Can you categorically state that God sent this darkness into your life?
No.
You live in a fallen world where people make decisions that impact the lives of people all around them.
Jesus said,
when the storms come.
He knew they were coming,
not if they come.
Can God use what others have meant for evil for ultimate good?
Absolutely.
This is what God does best.
This is his forte.
It's what he does.
No matter what comes into your life,
he can use any tragedy at all.
Turn it on its head.
God took...
Joseph's slavery,
his prison.
False accusations made against him and the failed promises of those he had rescued and turned it out for the salvation of a nation.
Whatever comes into your life is no match for God.
For those who call on his name and trust him,
he will do immeasurably more than you could ever ask or imagine.
So no matter what you face,
he knew it was coming.
He knew it was coming.
Could have he stopped it?
Yeah,
he didn't.
Okay,
why?
That's above my pay grade.
But I can tell you this.
What he...
What we're promised in Romans,
he takes everything and works it together for good.
But that's different than saying God causes all the evil.
Totally different concept.
God is able to take all the free choices of man,
hold him accountable for making them,
and still make it work out the way he wants it.
You know,
one of my favorite stories,
it was my first Easter sermon.
I must have been 22 or 23.
In John 11,
there's a great story,
of course,
it's the raising of Lazarus.
And if you read the passage again and again and again,
you start noticing a few things.
Number one,
you notice that
Mary and Martha and Lazarus loved Jesus.
They were best friends,
man.
I mean,
after church on Sunday,
they went over to their house for Sunday lunch.
I mean,
they were close.
And when
Mary and Martha send word to Jesus,
who's only five miles away,
that Lazarus is sick and near death,
Jesus...
doesn't move,
doesn't budge.
And you wonder why.
And then as you read the story,
you realize Jesus is waiting until Lazarus dies.
He's waiting.
Why would he do that?
Why does he wait?
Because there's a greater end.
And as I go back over the passage,
I read that end in four separate sections of John 11.
John 11 verse 4 says,
Jesus said,
this sickness will not end in death.
No,
it is for God's glory so that God's son may be glorified through it.

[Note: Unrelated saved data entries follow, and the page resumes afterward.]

(** Formatting twice is formatting once, away from the leading point. *)
Lemma formatForDisplay_twice p s :
  (showCents p = false -> showCurrencySymbol p = true ->
     startsWithPoint (stripNonNumeric s) = false) ->
  formatForDisplay p (formatForDisplay p s) = formatForDisplay p s.
Proof.
  intros Hguard.
  destruct (numeric_view _ (stripNonNumeric_allNumeric s))
    as (ip & rest & E & Hjoin & Hip & Hrest).
  pose proof (hd_error_digits rest Hrest) as Hfp.
  rewrite (formatForDisplay_segments p s ip rest E).
  destruct (String.eqb_spec (stripNonNumeric s) "") as [|Hne]; [reflexivity|].
  set (fp := hd_error rest) in *.
  set (out := symbolPrefix p ++ groupFromRight ip ++ fractionSuffix p fp).
  assert (Hout : stripNonNumeric out = canonical ip (shownFraction p fp)).
  { unfold out. rewrite stripNonNumeric_formatted by assumption.
    apply suffix_canonical. }
  rewrite (formatForDisplay_segments p out ip
             (match shownFraction p fp with Some f => [f] | None => [] end)).
  2:{ rewrite Hout. apply split_canonical; auto using shownFraction_digits. }
  rewrite Hout.
  replace (hd_error match shownFraction p fp with Some f => [f] | None => [] end)
    with (shownFraction p fp) by (destruct (shownFraction p fp); reflexivity).
  rewrite fractionSuffix_shown.
  destruct (String.eqb_spec (canonical ip (shownFraction p fp)) "") as [He|]; [|reflexivity].
  unfold shownFraction in He. destruct (showCents p) eqn:Hc.
  - exfalso. apply Hne. rewrite Hjoin, join_cons.
    destruct rest as [|f rest']; cbn [fp hd_error option_map canonical] in He.
    + now rewrite He.
    + apply append_eq_nil in He as [_ He]. discriminate He.
  - cbn [canonical] in He. subst ip. unfold out, symbolPrefix.
    replace (fractionSuffix p fp) with ""
      by (unfold fractionSuffix; destruct fp; rewrite ?Hc; reflexivity).
    destruct (showCurrencySymbol p); [|reflexivity].
    exfalso. specialize (Hguard eq_refl eq_refl).
    rewrite Hjoin, join_cons in Hguard, Hne.
    destruct rest as [|f rest']; [now apply Hne | discriminate Hguard].
Qed.

(** C10, amended.  [formatForDisplay] is idempotent on every text, for every
    configuration, unless cents are off, the symbol is on and the first
    digit-or-point character of the text is a point. *)
Theorem formatForDisplay_idempotent :
  forall (p : FormattedInputProps) (s : string),
    (showCents p = false -> showCurrencySymbol p = true ->
       startsWithPoint (stripNonNumeric s) = false) ->
    formatForDisplay p (formatForDisplay p s) = formatForDisplay p s.
Proof. exact formatForDisplay_twice. Qed.

Lemma allDigits_no_leading_point s : allDigits s = true -> startsWithPoint s = false.
Proof.
  destruct s as [|c s]; [reflexivity|]. simpl.
  intros [Hc _]%andb_prop. now apply isDigit_not_point.
Qed.

(** [handleChange] only formats canonical strings of its parser, and on
    those the exception never arises. *)
Lemma formatForDisplay_twice_on_cleanInput p raw :
  formatForDisplay p (formatForDisplay p (cleanInput p raw))
    = formatForDisplay p (cleanInput p raw).
Proof.
  apply formatForDisplay_twice. intros Hc _.
  destruct (cleanInput_canonical p raw) as (ip & fp & Hip & _ & Hnone & ->).
  rewrite (Hnone Hc). cbn [canonical].
  rewrite stripNonNumeric_id by now apply allDigits_allNumeric.
  now apply allDigits_no_leading_point.
Qed.

(** The exception is exact: there the first pass gives the bare symbol and
    the second pass the empty string. *)
Lemma formatForDisplay_leading_point p s :
  showCents p = false -> showCurrencySymbol p = true ->
  startsWithPoint (stripNonNumeric s) = true ->
  formatForDisplay p s = "$" /\ formatForDisplay p (formatForDisplay p s) = "".
Proof.
  intros Hc Hsym Hpt.
  destruct (stripNonNumeric s) as [|c r] eqn:E; [discriminate Hpt|].
  simpl in Hpt. apply Ascii.eqb_eq in Hpt. subst c.
  assert (H : formatForDisplay p s = "$").
  { rewrite (formatForDisplay_segments p s "" (split r)) by (rewrite E; reflexivity).
    rewrite E. unfold symbolPrefix, fractionSuffix. rewrite Hsym, Hc.
    destruct (hd_error (split r)); reflexivity. }
  split; [assumption|]. rewrite H. reflexivity.
Qed.
Lemma cover_inv_body st :
  cover_inv st → length (Picker.selected st) < count →
  Picker.attempts st < budget → cover_inv (body st).
Proof.
  intros [Hnd Hcover] Hlt Hbudget.
  split; [by apply nodup_inv_body|].
  destruct Hnd as [Hinv Hnodup]. pose proof Hinv as (_ & _ & _ & Hseen).
  destruct (body_spec st) as (shuffled & Hperm & _ & -> & ->).
  assert (length (Picker.selected st) + length shuffled ≤ length F) as Hroom.
  { rewrite <-(length_fmap Picker.selected_id (Picker.selected st)),
      <-(length_fmap Picker.selected_id shuffled), <-length_app.
    apply submseteq_length, NoDup_submseteq.
    - apply NoDup_app. split_and!; [done| |by eapply ids_fresh_NoDup].
      intros id Hold [it [-> Hit]]%list_elem_of_fmap. rewrite Hperm in Hit.
      apply elem_of_fresh_items in Hit as (_ & _ & _ & Hnew).
      apply Hnew. by apply Hseen.
    - intros id [Hid|[it [-> Hit]]%list_elem_of_fmap]%elem_of_app.
      + by eapply selected_within_F.
      + rewrite Hperm in Hit.
        apply elem_of_fresh_items in Hit as (Hp & _ & Hused & _).
        apply (F_covers (Picker.attempts st));
          [done | by eapply list_elem_of_lookup_2 | done]. }
  rewrite take_ge by lia.
  intros n p Hn Hp Hused. apply elem_of_union.
  destruct (decide (Picker.puzzle_id p ∈ Picker.seen_ids st)) as [|Hnew];
    [by right|].
  destruct (decide (n = Picker.attempts st)) as [->|Hne].
  - left. apply elem_of_list_to_set, list_elem_of_fmap.
    apply list_elem_of_lookup in Hp as [i Hi].
    exists (p, i, length (fetch (Picker.attempts st))). split; [done|].
    rewrite Hperm. by apply elem_of_fresh_items.
  - right. apply (Hcover n p); [lia | done..].
Qed.

Hypothesis F_appears :
  ∀ id, id ∈ F →
    ∃ n p, n < budget ∧ p ∈ fetch n ∧ Picker.puzzle_id p = id ∧ id ∉ used.
Lemma sort_by_delay_sorted (l : list Path) :
  Sorted delay_le (sort_by_delay l).
Proof.
  induction l as [|p l IH]; simpl.
  - constructor.
  - apply insert_path_sorted, IH.
Qed.

(** A path that is no later than every path of [l] and is inserted last
    ends up at the head of the sorted list. *)
Lemma insert_path_min (p : Path) (l : list Path) :
  (forall q, In q l -> delay p <= delay q) ->
  insert_path p l = p :: l.
Proof.
  intros Hmin. destruct l as [|q l]; simpl; [reflexivity|].
  destruct (Rle_dec (delay p) (delay q)) as [_|Hn]; [reflexivity|].
  exfalso. apply Hn, Hmin. now left.
Qed.

Variable tx : Point.
Variable rho : R.

Lemma nlos_paths_inv (rxPos : Point) (bs : list Building) (idx : nat)
      (p : Path) :
  In p (nlos_paths tx rho rxPos idx bs) ->
  exists k b, In b bs /\ p = nlos_path tx rho rxPos k b.
Proof.
  revert idx. induction bs as [|b bs IH]; intros idx Hin; simpl in Hin.
  - contradiction.
  - destruct Hin as [<-|Hin].
    + exists idx, b. split; [now left | reflexivity].
    + destruct (IH _ Hin) as (k & b' & Hb' & ->).
      exists k, b'. split; [now right | reflexivity].
Qed.

Lemma nlos_not_shorter (rxPos : Point) (b : Building) :
  los_distance tx rxPos <= nlos_distance tx rxPos b.
Proof. apply dist_triangle. Qed.
(** [groups]: [self.dict['vars']['metadata'].get('groups', [])] *)
Definition groups (self : t) : Error + yaml :=
  match has_metadata_dict self with
  | inl e => inl e
  | inr false => inl (no_metadata self)
  | inr true =>
      match keys_of (metadata_of self) with
      | inl e => inl e
      | inr m => inr (default (YList []) (PyDict.get m "groups"))
      end
  end.

Definition get_id (self : t) : string := id self.

Definition _col_keys : list string := ["ID"; "Name"; "Description"; "Groups"].

(** [str.lower] on the letters of ASCII. *)
Definition lower_ascii (a : ascii) : ascii :=
  let n := nat_of_ascii a in
  if (65 <=? n)%nat && (n <=? 90)%nat then ascii_of_nat (n + 32) else a.

Fixpoint lower (s : string) : string :=
  match s with
  | EmptyString => EmptyString
  | String a s' => String (lower_ascii a) (lower s')
  end.

(** [for k in self._col_keys: if key == k.lower(): output_key = k], for a
    key that is the lower case of one of [_col_keys], so that [output_key]
    is assigned. *)
Definition output_key (key : string) : string :=
  fold_left (λ output_key k, if String.eqb key (lower k) then k else output_key)
            _col_keys key.

(** The loop of [get_formated_data] over the keys of the metadata. *)
Definition format_keys (metadata : list (string * yaml)) (keys : list string)
    (data : list (string * yaml)) : list (string * yaml) :=
  fold_left
    (λ data key,
       if existsb (String.eqb key) (map lower _col_keys) then
         PyDict.set data (output_key key)
                    (default YNone (PyDict.get metadata key))
       else
         PyDict.set data key (default YNone (PyDict.get metadata key)))
    keys data.

(** The key under which [get_formated_data] stores the value of [key]. *)
Definition display_key (key : string) : string :=
  if existsb (String.eqb key) (map lower _col_keys) then output_key key
  else key.

Definition get_formated_data (self : t) : Error + list (string * yaml) :=
  match get_metadata self with
  | inl e => inl e
  | inr metadata =>
      match metadata with
      | [] => inr []
      | _ :: _ => inr (format_keys metadata (map fst metadata) [])
      end
  end.

(** The playbook of the documentation of the class, with a variable. *)
Definition hello_world : t :=
  {| dict :=
       YDict [ ("hosts", YStr "webserver");
               ("vars",
                YDict [ ("metadata",
                         YDict [ ("name", YStr "Hello World");
                                 ("description",
                                  YStr "This validation prints Hello World!");
                                 ("groups",
                                  YList [YStr "pre-deployment";
                                         YStr "hardware"]) ]);
                        ("var_name1", YStr "value1") ]);
               ("roles", YList [YStr "hello-world"]) ];
     id := "hello-world" |}.

End Validation.

(** ** The other queries of [ValidationActions] *)

Module Queries.

(** *** [show_history] *)

(** The [duration] of a play: [start] and [time_elapsed], [None] when the
    key is missing. *)
Record Duration := mkDuration {
  start : option string;
  time_elapsed : option string
}.

(** A play of an execution log; a field is [None] when the key is
    missing. *)
Record Play := mkPlay {
  play_id : option string;
  play_validation_id : option string;
  play_duration : option Duration
}.

(** The plays and the status of a log: [ValidationLog(logfile).get_plays]
    and [.get_status], and [ValidationLogs(log_path).get_all_logfiles]. *)
Class PlayStore := {
  get_all_logfiles : string → string → list string;
  get_plays : string → list Play;
  get_log_status : string → string
}.

(** [validation_ids], a string or a list of strings. *)
Inductive ids_arg :=
| IdStr (s : string)
| IdList (l : list string).

Definition ids_truthy (validation_ids : option ids_arg) : bool :=
  match validation_ids with
  | None => false
  | Some (IdStr s) => truthy s
  | Some (IdList []) => false
  | Some (IdList (_ :: _)) => true
  end.

Definition HistoryRow : Type :=
  string * string * string * option string * option string.

Section History.

Context `{LogStore} `{PlayStore}.

(** [for validation_id in validation_ids: logs.extend(...)] *)
Fixpoint extend_logs (log_path : string) (validation_ids : list string)
    (logs : list string) : list string :=
  match validation_ids with
  | [] => logs
  | validation_id :: rest =>
      extend_logs log_path rest
        (logs ++ get_logfile_by_validation log_path validation_id)
  end.

(** [for play in vlog.get_plays: values.append(...)] *)
Fixpoint append_plays (log : string) (plays : list Play)
    (values : list HistoryRow) : Exn + list HistoryRow :=
  match plays with
  | [] => inr values
  | play :: rest =>
      match play_id play with
      | None => inl (KeyError "id")
      | Some id =>
          match play_validation_id play with
          | None => inl (KeyError "validation_id")
          | Some validation_id =>
              match play_duration play with
              | None => inl (KeyError "duration")
              | Some duration =>
                  append_plays log rest
                    (values ++ [(id, validation_id, get_log_status log,
                                 start duration, time_elapsed duration)])
              end
          end
      end
  end.

(** [for log in logs: if vlog.is_valid_format(): ...] *)
Fixpoint append_history (logs : list string) (values : list HistoryRow)
  : Exn + list HistoryRow :=
  match logs with
  | [] => inr values
  | log :: rest =>
      if is_valid_format log then
        match append_plays log (get_plays log) values with
        | inl e => inl e
        | inr values => append_history rest values
        end
      else append_history rest values
  end.

(** [show_history(validation_ids, extension, log_path)] *)
Definition show_history (validation_ids : option ids_arg)
    (extension : string) (log_path : string)
  : Exn + (list string * list HistoryRow) :=
  let logs :=
    if ids_truthy validation_ids then
      let validation_ids :=
        match validation_ids with
        | Some (IdList l) => l
        | Some (IdStr s) => [s]
        | None => []
        end in
      extend_logs log_path validation_ids []
    else get_all_logfiles log_path extension in
  let column_name :=
    ["UUID"; "Validations"; "Status"; "Execution at"; "Duration"] in
  match append_history logs [] with
  | inl e => inl e
  | inr values => inr (column_name, values)
  end.

(** The row of a play that has its three keys. *)
Definition play_row (log : string) (play : Play) : option HistoryRow :=
  match play_id play, play_validation_id play, play_duration play with
  | Some id, Some validation_id, Some duration =>
      Some (id, validation_id, get_log_status log,
            start duration, time_elapsed duration)
  | _, _, _ => None
  end.

(** The rows of the plays of the logs of valid format. *)
Definition history_of (logs : list string) : list HistoryRow :=
  flat_map (λ log, if is_valid_format log
                   then omap (play_row log) (get_plays log) else []) logs.

(** The logs that [show_history] reads: those of the validations given,
    in order, or all the logs. *)
Definition history_logs (validation_ids : option ids_arg)
    (extension : string) (log_path : string) : list string :=
  match validation_ids with
  | Some (IdList (id :: l)) =>
      flat_map (get_logfile_by_validation log_path) (id :: l)
  | Some (IdStr (String a s)) =>
      get_logfile_by_validation log_path (String a s)
  | _ => get_all_logfiles log_path extension
  end.

(** Every play of the logs of valid format has its three keys. *)
Definition complete_plays (logs : list string) : Prop :=
  ∀ log play, In log logs → is_valid_format log = true →
              In play (get_plays log) → is_Some (play_row log play).

End History.

(** *** [show_validations] *)

(** [v_utils.get_validations_data], the contents of the logs of a
    validation and [ValidationLogs.get_validations_stats]. *)
Class ShowStore := {
  Value : Type;
  LogContent : Type;
  get_validations_data : string → string → option (list (string * Value));
  get_logfile_content_by_validation : string → string → list LogContent;
  get_validations_stats : list LogContent → list (string * Value)
}.

Section Show.

Context `{ShowStore}.

(** [show_validations(validation, log_path)] of an object whose
    [validation_path] is [self_validation_path]. *)
Definition show_validations (self_validation_path : string)
    (validation : string) (log_path : string)
  : Exn + list (string * Value) :=
  match get_validations_data validation self_validation_path with
  | None | Some [] =>
      inl (RuntimeError ("Validation " +:+ validation
                         +:+ " not found in the path: "
                         +:+ self_validation_path))
  | Some data =>
      let logfiles := get_logfile_content_by_validation log_path validation in
      let data_format := get_validations_stats logfiles in
      inr (PyDict.update data data_format)
  end.

End Show.

(** *** [show_validations_parameters] *)

(** What is serialized: the parameters by validation, or the parameters
    alone. *)
Inductive Document (V : Type) :=
| ByValidation (params : list (string * list (string * V)))
| ParametersOnly (params_only : list (string * V)).
(** What the component does, in program order. [issued c] is the moment a
    gateway call is started, [settled cs] the moment an [await] on the calls
    [cs] resumes; the [set...] events are the state setters, each with its
    argument ([setMessages m] appends [m], [setAgents o] overlays [o]). *)
Inductive event :=
| preventDefault
| issued (c : call)
| settled (cs : list call)
| setInput (s : string)
| setMessages (appended : value)
| setAgents (overlay : gmap string agent)
| setLoading (b : bool)
| setLoadingAgents (b : bool)
| setBackendOnline (b : bool)
| console_error (msg : string) (error : error)
| entered_refreshAgentData.

(** A handler runs against the store of state cells, leaves a trace, and
    completes, throws, or stays suspended at an [await] that never resumes. *)
Definition M (A : Type) : Type := state -> list event * state * outcome A.

Definition ret {A} (a : A) : M A := fun st => ([], st, Returns a).

Definition bind {A B} (m : M A) (k : A -> M B) : M B :=
  fun st =>
    match m st with
    | (tr, st', Returns a) =>
        match k a st' with
        | (tr', st'', o) => (tr ++ tr', st'', o)
        end
    | (tr, st', Throws e) => (tr, st', Throws e)
    | (tr, st', Pending) => (tr, st', Pending)
    end.

Notation "x <- m ;; k" := (bind m (fun x => k))
  (at level 20, m at level 99, k at level 200, only parsing).
Notation "' pat <- m ;; k" := (bind m (fun x => match x with pat => k end))
  (at level 20, pat pattern, m at level 99, k at level 200, only parsing).
Notation "m ;; k" := (bind m (fun _ => k))
  (at level 100, k at level 200, right associativity, only parsing).

Definition lift {A} (o : outcome A) : M A := fun st => ([], st, o).

Definition emit (e : event) : M unit := fun st => ([e], st, Returns tt).

Definition update (e : event) (f : state -> state) : M unit :=
  fun st => ([e], f st, Returns tt).
Lemma fetchmacos_unfold (product_id body : string) (latest : bool) :
  requests_get w (SoftwareService.catalog_url remote) = Some body ->
  fetchmacos w output_dir catalog_id fetch_esd product_id latest =
  (catalog_request (SoftwareService.catalog_url remote) ++
     fst (bind (resolve_product_id w (loaded remote body) product_id latest)
            (fun id => fetch_product w body id output_dir fetch_esd)),
   snd (bind (resolve_product_id w (loaded remote body) product_id latest)
          (fun id => fetch_product w body id output_dir fetch_esd))).
Proof.
  intros Hreq. unfold fetchmacos. rewrite remote_init, bind_lift_ok.
  unfold SoftwareService.getcatalog. rewrite Hreq.
  change (bind (emit (LogInfo ("Network Request: " ++ "Fetching " ++
                                 SoftwareService.catalog_url remote)))
            (fun _ : unit =>
               bind (emit (HttpGet (SoftwareService.catalog_url remote)
                             ClientMeta.swupdate false))
                 (fun _ : unit =>
                    ret ({| SoftwareService.catalog_url :=
                              SoftwareService.catalog_url remote;
                            SoftwareService.catalog_data := body |}, body))))
    with (catalog_request (SoftwareService.catalog_url remote),
          Ok (loaded remote body, body)).
  rewrite bind_pair. reflexivity.
Qed.

End Orchestrator.

Lemma resolve_latest (w : World) (remote : SoftwareService.t)
  (product_id : string) (ids : list string) :
  SoftwareService.getosinstall w remote = Ok ids ->
  resolve_product_id w remote product_id true = ([], py_last ids).
Proof.
  intros H. unfold resolve_product_id. rewrite H, bind_lift_ok. reflexivity.
Qed.

(** C3. With [latest] set, once the catalog has been fetched and
    [getosinstall] has returned a non-empty list, the product id the run goes
    on with is the last entry of that list, in the order [getosinstall] gave:
    the run continues as [fetch_product] on that id. *)
Theorem latest_is_last_installer (w : World) (output_dir catalog_id : string)
  (fetch_esd : bool) (product_id : string) (remote : SoftwareService.t)
  (body : string) (ids : list string) :
  SoftwareService.init catalog_id = Ok remote ->
  requests_get w (SoftwareService.catalog_url remote) = Some body ->
  SoftwareService.getosinstall w (loaded remote body) = Ok ids ->
  ids <> [] ->
  resolve_product_id w (loaded remote body) product_id true =
    ([], Ok (last ids "")) /\
  fetchmacos w output_dir catalog_id fetch_esd product_id true =
    (catalog_request (SoftwareService.catalog_url remote) ++
       fst (fetch_product w body (last ids "") output_dir fetch_esd),
     snd (fetch_product w body (last ids "") output_dir fetch_esd)).
Proof.
  intros Hinit Hreq Hids Hne.
  assert (Hres : resolve_product_id w (loaded remote body) product_id true =
                 ([], Ok (last ids ""))).
  { rewrite (resolve_latest w _ product_id ids Hids).
    now rewrite (py_last_nonempty ids "" Hne). }
  split; [exact Hres|].
  rewrite (fetchmacos_unfold w output_dir catalog_id fetch_esd remote Hinit
             product_id body true Hreq).
  rewrite Hres. change (@pair (list event) (result string) [] (Ok (last ids "")))
    with (ret (last ids "")).
  now rewrite bind_ret.
Qed.
(** * XLOS Pro: the window and desktop manager of [XLOS_Pro.py]

    A shallow embedding of the window manager ([Window]), the desktop
    ([Desktop]) and one iteration of the main event loop, followed by the
    properties of the specification that concern them.

    Conventions of the embedding.
    - Python integers are [Z].  [pygame.Rect] is a record of four integers;
      [Rect.copy] is the identity on values, and the one place where the
      source shares a [Rect] object between two attributes
      ([win.rect = win._pre_max_rect]) is modelled by [PreAlias].  A [Rect]
      holds C [int]s: the one place where the source builds a [Rect] from
      integers it does not control, [Window.__init__], converts them as
      pygame does ([Rect.c_int]).
    - [Window] objects live in a heap, a list indexed by the sequence number
      [Window.z]; [Window._seq] is the length of that list.  The z-order
      [Desktop.windows] and the task-bar buttons hold references (indices)
      into it, so that a reference to a closed window keeps its meaning.
    - A method that can raise returns a [result]; [return] in the middle of
      [Desktop.handle_event] is a [flow].
    - Attributes created outside [__init__] ([start_btn], [task_buttons],
      [menu_items], [power_btn], [power_rect], [_btns]) are [option]s:
      [None] until the first [draw] that assigns them.
    - What the source reads from its environment while it handles one event
      ([pygame.mouse.get_pos()], [pygame.key.get_mods() & KMOD_ALT],
      [time.time()]) is the record [Env].  [time.time()] is a binary64
      float, in seconds, and the arithmetic on it is that of the floats.
    - A hosted application is known to the window manager only through the
      calls it receives: an [App] is its class and the log of those calls.
      Application handlers are taken to return normally and never touch the
      desktop (none of the nine classes of the source does).  A constructor
      and a [draw] method run inside [spawn_window] and [Window.draw]: where
      one of them can raise ([Finder.__init__] reading [memory.json],
      [XLDriftApp.draw] allocating its surface), the embedding raises.
    - The file [memory.json] is the field [memory_json] of the state; it is
      rewritten by the Finder application and from outside the program,
      which is a step of its own ([StepFile]).
    - [pygame.Surface] raises for a negative size; a surface of a
      non-negative size is taken to be allocated. *)

From Stdlib Require Import ZArith Lia Floats.
From stdpp Require Import base option list strings gmap.
Local Open Scope Z_scope.
#[local] Set Warnings "-inexact-float".
(** The calls of a handshake, in order, each with the table it starts
    from. *)
Lemma handshake_calls (environ : gmap string string)
    (transport : string) (b64 : bool) (w : World) :
  let sid := gen_id (seed w) in
  let pkt := open_packet sid transport in
  let evs := snd (_handle_connect environ transport b64 w) in
  exists sent rest,
    evs = sent :: rest /\
    ev_call sent = CallSend sid pkt /\
    ev_table sent = <[sid := new_socket sid]> (sockets w) /\
    Forall (fun ev => is_Some (ev_table ev !! sid)) evs /\
    (forall ev, In ev evs -> ev_call ev = CallHandler "connect" sid ->
                In ev rest) /\
    (forall h, fst (sock_send (new_socket sid) pkt) = Ok tt ->
               handlers w !! "connect" = Some h ->
               exists called rest',
                 rest = called :: rest' /\
                 ev_call called = CallHandler "connect" sid).
Proof.
  intros sid pkt evs. subst evs.
  destruct (_handle_connect environ transport b64 w) as [[res w'] evs]
    eqn:Hrun.
  cbn [snd].
  unfold _handle_connect, _generate_id, mark_connected, del_socket in Hrun.
  run_step in Hrun. fold sid in Hrun. fold pkt in Hrun.
  rewrite on_socket_run in Hrun.
  destruct (sock_send (new_socket sid) pkt) as [[[]|e] s1] eqn:Hsend;
    cbn in Hrun.
  2:{ simplify_eq. eexists _, []. repeat split; try reflexivity.
      - repeat constructor. table_lookup.
      - intros ev [<-|[]]; discriminate.
      - discriminate. }
  rewrite trigger_event_run in Hrun. cbn in Hrun.
  assert (forall tail : list event,
    Forall (fun ev => is_Some (ev_table ev !! sid)) tail ->
    (handlers w !! "connect" = None \/
     exists called rest', tail = called :: rest' /\
       ev_call called = CallHandler "connect" sid) ->
    evs = mkEvent (CallSend sid pkt) (<[sid := new_socket sid]> (sockets w))
            None :: tail ->
    exists sent rest,
      evs = sent :: rest /\
      ev_call sent = CallSend sid pkt /\
      ev_table sent = <[sid := new_socket sid]> (sockets w) /\
      Forall (fun ev => is_Some (ev_table ev !! sid)) evs /\
      (forall ev, In ev evs -> ev_call ev = CallHandler "connect" sid ->
                  In ev rest) /\
      (forall h, Ok tt = Ok tt ->
                 handlers w !! "connect" = Some h ->
                 exists called rest',
                   rest = called :: rest' /\
                   ev_call called = CallHandler "connect" sid)) as Hshape.
  { intros tail Htail Hcalled ->. eexists _, tail.
    repeat split; try reflexivity.
    - constructor; [table_lookup|exact Htail].
    - intros ev [<-|Hin] Hcall; [discriminate Hcall|exact Hin].
    - intros h _ Hh. destruct Hcalled as [Hnone|Hcalled];
        [congruence|exact Hcalled]. }
  destruct (handlers w !! "connect") as [h|] eqn:Hh.
  - destruct (run_handler h sid environ (app w)) as [[v|e] a'] eqn:Hcall;
      cbn in Hrun.
    + destruct (String.eqb transport "websocket");
        rewrite on_socket_run in Hrun;
        [destruct (sock_handle_get_request s1 environ) as [[v'|e'] s2]
        |destruct (sock_poll (set_connected s1)) as [[ps|e'] s2]];
        cbn in Hrun; simplify_eq;
        (refine (Hshape _ _ _ eq_refl);
         [|right; eexists _, _; split; reflexivity]);
        repeat constructor; table_lookup.
    + simplify_eq.
      refine (Hshape _ _ _ eq_refl);
        [|right; eexists _, _; split; reflexivity].
      repeat constructor; table_lookup.
  - cbn in Hrun.
    destruct (String.eqb transport "websocket");
      rewrite on_socket_run in Hrun;
      [destruct (sock_handle_get_request s1 environ) as [[v'|e'] s2]
      |destruct (sock_poll (set_connected s1)) as [[ps|e'] s2]];
      cbn in Hrun; simplify_eq;
      (refine (Hshape _ _ _ eq_refl); [|left; reflexivity]);
      repeat constructor; table_lookup.
Qed.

So God is going to take their suffering and he's going to glorify himself.
It doesn't stop there.
But notice John 11,
33,
Jesus sees her weeping,
something that he could have prevented.
And the Jews who had along with her also weeping,
he was deeply moved in spirit and troubled.
And then what do you do?
Shortest verse in the Bible.
Jesus wept.
Well,
if you don't want to weep,
Jesus,
just make sure Lazarus doesn't die.
There's a greater purpose.
Does that mean that God killed Lazarus?
No.
Did God send death to Lazarus?
No.
Jesus weeps,
and the reason he weeps is because he knows the damage pain,
sin,
suffering have caused on planet earth that one day will all be rectified,
but now is not the time.
John 11,
40,
then Jesus said,
did I not tell you that if you believe you will see the glory of God?
And then the end of the story in verse 45,
therefore many of the Jews who had come to visit Mary and had seen what Jesus did believed in him.
So Lazarus'
sickness and consequential death,
Mary and Martha.
And their depression was used by God as an opportunity to bring salvation and resurrection.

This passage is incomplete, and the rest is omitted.